- Born: Ayako Mori (森綾子, Mori Ayako) 13 October 1980 (age 45)
- Occupation: Singer
- Children: 1
- Musical career
- Genres: J-pop; alternative; experimental; electronica; folk;
- Years active: 2000–present
- Label: Toy's Factory
- Website: salyu.jp

= Salyu =

Ayako Mori (森綾子, Mori Ayako), known professionally as Salyu (サリュ, Saryu) is a Japanese singer, produced by Takeshi Kobayashi. She debuted in 2000 as the fictional singer Lily Chou-Chou for the film All About Lily Chou-Chou, and later debuted as a solo artist in 2004. She is best known for her charity single collaboration with Bank Band in 2006, "To U." Salyu has also worked as a voice actress for the Japanese-language version of the game Professor Layton and the Diabolical Box (2007), in which she voiced the character Mrs. Rose (ローズ夫人, Rōzu Fujin) (known as Babette in the English version). In 2011, Salyu embarked on a new solo project going by the name salyu × salyu (サリュ バイ サリュ, Saryu Bai Saryu).

==Career==
Salyu learnt piano from a young age, however abruptly stopped these lessons in junior high school. Salyu began singing in elementary school after contracting pneumonia. On advice by her doctor to regain her lung strength, she was enrolled into a choir.

In 1998, while attending high school in outer Tokyo, Salyu was inspired to become a singer after watching a friend performing at a live house. Salyu auditioned in high school for a Sony musician audition and was accepted, later attending a Sony music training facility. Music producer Takeshi Kobayashi happened by chance to see a talking/singing audition video of Salyu, and 30 seconds into the tape, he was so impressed that he decided to meet her the next day. Kobayashi decided to work with her, and the pair soon began making demo tapes together. He gave her the stage name Salyu, which he chose as it was similar to the French greeting salut. Kobayashi was at the time preparing a soundtrack to Shunji Iwai's online novel and later film, All About Lily Chou-Chou.
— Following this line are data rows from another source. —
Lemma alternation_loop_ext fuel :
  ∀ pos p1,
    alternation_loop rec1 str fuel pos p1 = alternation_loop rec2 str fuel pos p1.
Proof.
  induction fuel as [|fuel IH]; intros pos p1; [done|].
  simpl. destruct (read str pos) as [c|e]; simpl; [|done].
  destruct (negb (is_nul c) && Ascii.eqb c "|"); [|done].
  rewrite parseConcatenation_ext.
  destruct (parseConcatenation rec2 str (S pos)) as [[p2 pos']|e]; simpl; [|done].
  apply IH.
Qed.

Lemma parseAlternation_ext pos :
  parseAlternation rec1 str pos = parseAlternation rec2 str pos.
Proof.
  unfold parseAlternation. rewrite parseConcatenation_ext.
  destruct (parseConcatenation rec2 str pos) as [[p pos']|e];
    cbn [mbind result_bind]; [|done].
  apply alternation_loop_ext.
Qed.

End Ext.

Lemma parsePattern_depth_S depth str :
  parsePattern_depth (S depth) str =
  ('(pat, pos) ← parseAlternation (parsePattern_depth depth) str 0;
   c ← read str pos;
   if negb (is_nul c) then Err InvalidPattern else Ok pat).
Proof. reflexivity. Qed.

Lemma parsePattern_depth_more depth :
  ∀ str, strlen str < depth →
         parsePattern_depth (S depth) str = parsePattern_depth depth str.
Proof.
  induction depth as [|depth IH]; intros str Hdepth; [lia|].
  rewrite (parsePattern_depth_S (S depth)), (parsePattern_depth_S depth).
  rewrite (parseAlternation_ext (parsePattern_depth (S depth)) (parsePattern_depth depth));
    [done|].
  intros subs Hsubs. apply IH. lia.
Qed.

(** Any depth bound above the length of the pattern gives the result of
    [parsePattern]. *)
Lemma parsePattern_depth_enough depth str :
  strlen str < depth → parsePattern_depth depth str = parsePattern str.
Proof.
  unfold parsePattern. intros Hdepth.
  induction depth as [|depth IH]; [lia|].
  destruct (decide (depth = strlen str)) as [->|Hne]; [done|].
  rewrite parsePattern_depth_more by lia. apply IH. lia.
Qed.

(** X19.  Parentheses around a text without a close parenthesis change
    nothing: the group parses to what the text alone parses to, be it a
    tree or an error. *)
Theorem parsePattern_group s :
  Forall (fun c => c ≠ NUL ∧ c ≠ ")") s →
  parsePattern ("(" :: s ++ [")"]) = parsePattern s.
Proof.
  intros Hs.
  assert (Forall (fun c => c ≠ NUL) ("(" :: s ++ [")"])) as Hnn
    by (by apply enclosed_not_nul).
  pose proof (strlen_nul_free _ Hnn) as Hlen.
  pose proof (strlen_nul_free _ (closed_text_not_nul _ _ Hs)) as Hlen'.
  unfold parsePattern at 1. rewrite parsePattern_depth_S.
  unfold parseAlternation, parseConcatenation, parseRepetition, parseAtomicPattern.
  rewrite read_first.
  cbn [hd mbind result_bind].
  change (ordinary "(") with false. cbv iota.
  change (negb (is_nul "(") && strchr (cstr ".^$([") "(") with true. cbv iota.
  change (Ascii.eqb "(" "(") with true. cbv iota.
  pose proof (scanGroup_text s ["("] [] (S (S (strlen ("(" :: s ++ [")"])))) []
                ltac:(by apply Forall_singleton) Hs) as Hscan.
  cbn [app length] in Hscan.
  rewrite Hscan by (rewrite Hlen; simpl; rewrite length_app; lia).
  cbn [mbind result_bind].
  rewrite parsePattern_depth_enough
    by (rewrite Hlen, Hlen'; simpl; rewrite length_app; simpl; lia).
  destruct (parsePattern s) as [p|e]; cbn [mbind result_bind]; [|done].
  rewrite Hlen.
  replace (S (1 + length s)) with (length ("(" :: s ++ [")"]))
    by (simpl; rewrite length_app; simpl; lia).
  rewrite repetition_loop_end by (done || lia). cbn [mbind result_bind].
  rewrite concatenation_loop_end by (done || lia). cbn [mbind result_bind].
  rewrite alternation_loop_end by (done || lia). cbn [mbind result_bind].
  pose proof (read_end ("(" :: s ++ [")"])) as Hend. rewrite Hlen in Hend.
  rewrite Hend. done.
Qed.

Lemma parsePattern_group_witness :
  Forall (fun c => c ≠ NUL ∧ c ≠ ")") (cstr "ab|c*") ∧
  parsePattern (cstr "(ab|c*)") = parsePattern (cstr "ab|c*").
Proof.
  assert (Forall (fun c => c ≠ NUL ∧ c ≠ ")") (cstr "ab|c*")) as H
    by (repeat constructor; discriminate).
  split; [exact H|]. exact (parsePattern_group (cstr "ab|c*") H).
Defined.

(** *** Patterns without groups stay inside the string *)

Lemma read_total str pos : pos ≤ strlen str → ∃ c, read str pos = Ok c.
Proof.
  intros Hpos. destruct (decide (pos < strlen str)).
  - rewrite read_in by done. eauto.
  - assert (pos = strlen str) as -> by lia. rewrite read_end. eauto.
Qed.

Lemma read_ok_nth str pos c :
  read str pos = Ok c → c ≠ NUL → pos < strlen str ∧ nth pos str NUL = c.
Proof.
  intros Hread Hc. pose proof (read_ok_inv _ _ _ Hread) as [_ Hlt].
  specialize (Hlt Hc). split; [done|].
  rewrite read_in in Hread by done. by injection Hread.
Qed.

Lemma scanClass_in_string str fuel :
  ∀ pos subs,
    pos ≤ strlen str → scanClass str fuel pos subs ≠ Err PastTerminator.
Proof.
  induction fuel as [|fuel IH]; intros pos subs Hpos; [discriminate|].
  simpl. destruct (read_total str pos Hpos) as [c Hread]. rewrite Hread. simpl.
  destruct (Ascii.eqb c "]"); [discriminate|].
  destruct (is_nul c) eqn:Hnul; [discriminate|].
  apply IH.
  assert (c ≠ NUL) as Hc by (intros ->; vm_compute in Hnul; discriminate).
  apply (read_ok_nth _ _ _ Hread) in Hc. lia.
Qed.

Section NoGroup.

Variable rec : list ascii -> result Pattern.
Variable str : list ascii.

Hypothesis rec_fuel :
  ∀ subs, strlen subs < strlen str → rec subs ≠ Err OutOfFuel.

Hypothesis no_paren : ∀ q, q < strlen str → nth q str NUL ≠ "(".

Lemma parseAtomicPattern_in_string pos :
  pos ≤ strlen str → parseAtomicPattern rec str pos ≠ Err PastTerminator.
Proof.
  intros Hpos. unfold parseAtomicPattern.
  remember (S (S (strlen str))) as fuel eqn:Hfuel.
  destruct (read_total str pos Hpos) as [c Hread]. rewrite Hread. simpl.
  destruct (ordinary c); [discriminate|].
  destruct (is_nul c) eqn:Hnul; simpl; [discriminate|].
  assert (c ≠ NUL) as Hc by (intros ->; vm_compute in Hnul; discriminate).
  apply (read_ok_nth _ _ _ Hread) in Hc as [Hlt Hnth].
  destruct (strchr _ c); [|discriminate].
  destruct (Ascii.eqb_spec c "(") as [->|_].
  { by destruct (no_paren pos Hlt). }
  destruct (Ascii.eqb c "["); [|discriminate].
  pose proof (scanClass_in_string str fuel (S pos) []) as Hscan.
  destruct (scanClass str fuel (S pos) []) as [[subs close]|e]; simpl; [discriminate|].
  intros [= ->]. apply Hscan; [lia|done].
Qed.

Lemma repetition_loop_in_string fuel :
  ∀ pos p,
    pos ≤ strlen str → repetition_loop str fuel pos p ≠ Err PastTerminator.
Proof.
  induction fuel as [|fuel IH]; intros pos p Hpos; [discriminate|].
  simpl. destruct (read_total str pos Hpos) as [c Hread]. rewrite Hread. simpl.
  destruct (is_nul c) eqn:Hnul; simpl; [discriminate|].
  assert (c ≠ NUL) as Hc by (intros ->; vm_compute in Hnul; discriminate).
  apply (read_ok_nth _ _ _ Hread) in Hc as [Hlt _].
  destruct (Ascii.eqb c "*" || Ascii.eqb c "+" || Ascii.eqb c "?"); [|discriminate].
  destruct (Ascii.eqb c "*"); [apply IH; lia|].
  destruct (Ascii.eqb c "+"); [apply IH; lia|].
  destruct (Ascii.eqb c "?"); apply IH; lia.
Qed.

Lemma parseRepetition_in_string pos :
  pos ≤ strlen str → parseRepetition rec str pos ≠ Err PastTerminator.
Proof.
  intros Hpos. unfold parseRepetition.
  remember (S (strlen str)) as fuel eqn:Hfuel.
  pose proof (parseAtomicPattern_in_string pos Hpos) as Hsafe.
  pose proof (parseAtomicPattern_within rec str rec_fuel pos Hpos) as Hatom.
  destruct (parseAtomicPattern rec str pos) as [[p pos']|e]; simpl in *; [|congruence].
  apply repetition_loop_in_string. lia.
Qed.

Lemma concatenation_loop_in_string fuel :
  ∀ pos p1,
    pos ≤ strlen str →
    concatenation_loop rec str fuel pos p1 ≠ Err PastTerminator.
Proof.
  induction fuel as [|fuel IH]; intros pos p1 Hpos; [discriminate|].
  simpl. destruct (read_total str pos Hpos) as [c Hread]. rewrite Hread. simpl.
  destruct (negb (is_nul c) && negb (Ascii.eqb c "|") && negb (Ascii.eqb c ")"));
    [|discriminate].
  pose proof (parseRepetition_in_string pos Hpos) as Hsafe.
  pose proof (parseRepetition_within rec str rec_fuel pos Hpos) as Hrep.
  destruct (parseRepetition rec str pos) as [[p2 pos']|e]; simpl in *; [|congruence].
  apply IH. lia.
Qed.

Lemma parseConcatenation_in_string pos :
  pos ≤ strlen str → parseConcatenation rec str pos ≠ Err PastTerminator.
Proof.
  intros Hpos. unfold parseConcatenation.
  remember (S (strlen str)) as fuel eqn:Hfuel.
  pose proof (parseRepetition_in_string pos Hpos) as Hsafe.
  pose proof (parseRepetition_within rec str rec_fuel pos Hpos) as Hrep.
  destruct (parseRepetition rec str pos) as [[p pos']|e]; simpl in *; [|congruence].
  apply concatenation_loop_in_string. lia.
Qed.

Lemma alternation_loop_in_string fuel :
  ∀ pos p1,
    pos ≤ strlen str →
    alternation_loop rec str fuel pos p1 ≠ Err PastTerminator.
Proof.
  induction fuel as [|fuel IH]; intros pos p1 Hpos; [discriminate|].
  simpl. destruct (read_total str pos Hpos) as [c Hread]. rewrite Hread. simpl.
  destruct (is_nul c) eqn:Hnul; simpl; [discriminate|].
  assert (c ≠ NUL) as Hc by (intros ->; vm_compute in Hnul; discriminate).
  apply (read_ok_nth _ _ _ Hread) in Hc as [Hlt _].
  destruct (Ascii.eqb c "|"); [|discriminate].
  pose proof (parseConcatenation_in_string (S pos)) as Hsafe.
  pose proof (parseConcatenation_within rec str rec_fuel (S pos)) as Hcat.
  destruct (parseConcatenation rec str (S pos)) as [[p2 pos']|e]; simpl in *.
  - apply IH. lia.
  - intros [= ->]. by apply Hsafe.
Qed.

Lemma parseAlternation_in_string pos :
  pos ≤ strlen str → parseAlternation rec str pos ≠ Err PastTerminator.
Proof.
  intros Hpos. unfold parseAlternation.
  remember (S (strlen str)) as fuel eqn:Hfuel.
  pose proof (parseConcatenation_in_string pos Hpos) as Hsafe.
  pose proof (parseConcatenation_within rec str rec_fuel pos Hpos) as Hcat.
  destruct (parseConcatenation rec str pos) as [[p pos']|e]; simpl in *; [|congruence].
  apply alternation_loop_in_string. lia.
Qed.

End NoGroup.

(** X21.  A pattern without an open parenthesis never makes the parser
    read behind the terminator: the parse ends with a tree or with
    [InvalidPattern]. *)
Theorem parsePattern_without_group str :
  (∀ q, q < strlen str → nth q str NUL ≠ "(") →
  parsePattern str = Err InvalidPattern ∨ ∃ pat, parsePattern str = Ok pat.
Proof.
  intros Hno.
  pose proof (parsePattern_depth_fuel (S (strlen str)) str) as Hfuel.
  unfold parsePattern in *. rewrite parsePattern_depth_S in *.
  assert (∀ subs, strlen subs < strlen str →
                  parsePattern_depth (strlen str) subs ≠ Err OutOfFuel) as Hrec.
  { intros subs Hsubs. by apply parsePattern_depth_fuel. }
  pose proof (parseAlternation_in_string _ str Hrec Hno 0) as Hsafe.
  pose proof (parseAlternation_within _ str Hrec 0) as Hin.
  destruct (parseAlternation (parsePattern_depth (strlen str)) str 0)
    as [[pat pos]|e]; simpl in *.
  - destruct (read_total str pos) as [c Hread]; [lia|]. rewrite Hread. simpl.
    destruct (negb (is_nul c)); eauto.
  - destruct e; [by left|by destruct Hsafe; [lia|]|by destruct Hfuel; [lia|]].
Qed.

Lemma parsePattern_without_group_witness :
  (∀ q, q < strlen (cstr "a*|[b]") → nth q (cstr "a*|[b]") NUL ≠ "(") ∧
  (parsePattern (cstr "a*|[b]") = Err InvalidPattern ∨
   ∃ pat, parsePattern (cstr "a*|[b]") = Ok pat).
Proof.
  assert (∀ q, q < strlen (cstr "a*|[b]") → nth q (cstr "a*|[b]") NUL ≠ "(") as H.
  { intros q Hq. do 6 (destruct q as [|q]; [discriminate|]).
    vm_compute in Hq. lia. }
  split; [exact H|]. exact (parsePattern_without_group (cstr "a*|[b]") H).
Defined.

(** C5.  For the nested group [((a)b)] the text taken for the outer group
    ends at the first close parenthesis: it is [(a], not [(a)b].  Parsing
    that text opens a group that is never closed, and the scan for its
    close parenthesis leaves the string; no tree is returned. *)
Theorem nested_group_flat_scan :
  let str := cstr "((a)b)" in
  scanGroup str (S (S (strlen str))) 1 [] = Ok (cstr "(a", 3) ∧
  parsePattern (cstr "(a") = Err PastTerminator ∧
  parsePattern str = Err PastTerminator.
Proof. repeat split; reflexivity. Qed.

(** C6.  For the pattern [a(], whose group is never closed, the parser does
    not stop with [InvalidPattern]: the scan for the close parenthesis
    reads on behind the terminator.  An unclosed class, [a[], does stop
    with [InvalidPattern]. *)
Theorem unmatched_paren_not_invalid :
  parsePattern (cstr "a(") = Err PastTerminator ∧
  parsePattern (cstr "a[") = Err InvalidPattern.
Proof. split; reflexivity. Qed.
The novel and film centred around a fictional singer, Lily Chou-Chou, who began releasing actual music in 2000. The project was a collaboration between Iwai, Kobayashi and Salyu, as the vocalist for the project. This project allowed Salyu to perform on prominent music shows Hey! Hey! Hey! Music Champ and Music Station in June 2000.

After the release of the film in 2001, the group ceased to release music. Salyu began to perform concerts as a solo artist, performing on average once every two months due to her lack of self-confidence in her live performance skills. Kobayashi continued to work with her during this period, giving her music, and was the one who allowed her to debut as a singer in 2004. Her debut single was a collaboration with Ilmari from the hip-hop group Rip Slyme, called "Valon." Salyu later released a solo version of this song, "Valon-1," several months later. Salyu's second solo single "Dialogue" was awarded the Space Shower Best New Artist Video for 2004. After four singles, Salyu released her debut album Landmark in June 2005, which reached No. 22 on Oricon's weekly albums charts. Two days later, Salyu performed her first one-man live, at the Shibuya Club Quattro.

In 2006, Salyu reached a much greater audience through the Bank Band charity single "To U," in which she was a featured vocalist. The single was extremely successful, reaching number 2 on Oricon's single charts and being certified platinum. Her next singles "Name" and "Platform" (the film Metro ni Nottes theme song) were her first solo singles to chart in the top 20. Salyu's second studio album Terminal was her first top 10 release, charting at number 2.

Her 2007 singles "Liberty" and "Iris (Shiawase no Hako)" were her first works not to feature Kobayashi, instead were self-produced and co-written with Zentaro Watanabe. In late 2008, Salyu released her first greatest hits album, Merkmal, that marked 10 years since meeting Kobayashi. This was followed by her first performance at Budokan, during her tour for Merkmal. In 2009, Salyu's single "Corteo (Gyōretsu)/Halfway" became her first top 10 single. In 2010, Salyu released her third studio album, Maiden Voyage, which was her first self-produced album.

Salyu's fourth album, although the first as salyu × salyu, S(o)un(d)beams, was released in 2011. It is a special collaborative concept album with Cornelius, exploring to what extent Salyu's voice can be used as an instrument.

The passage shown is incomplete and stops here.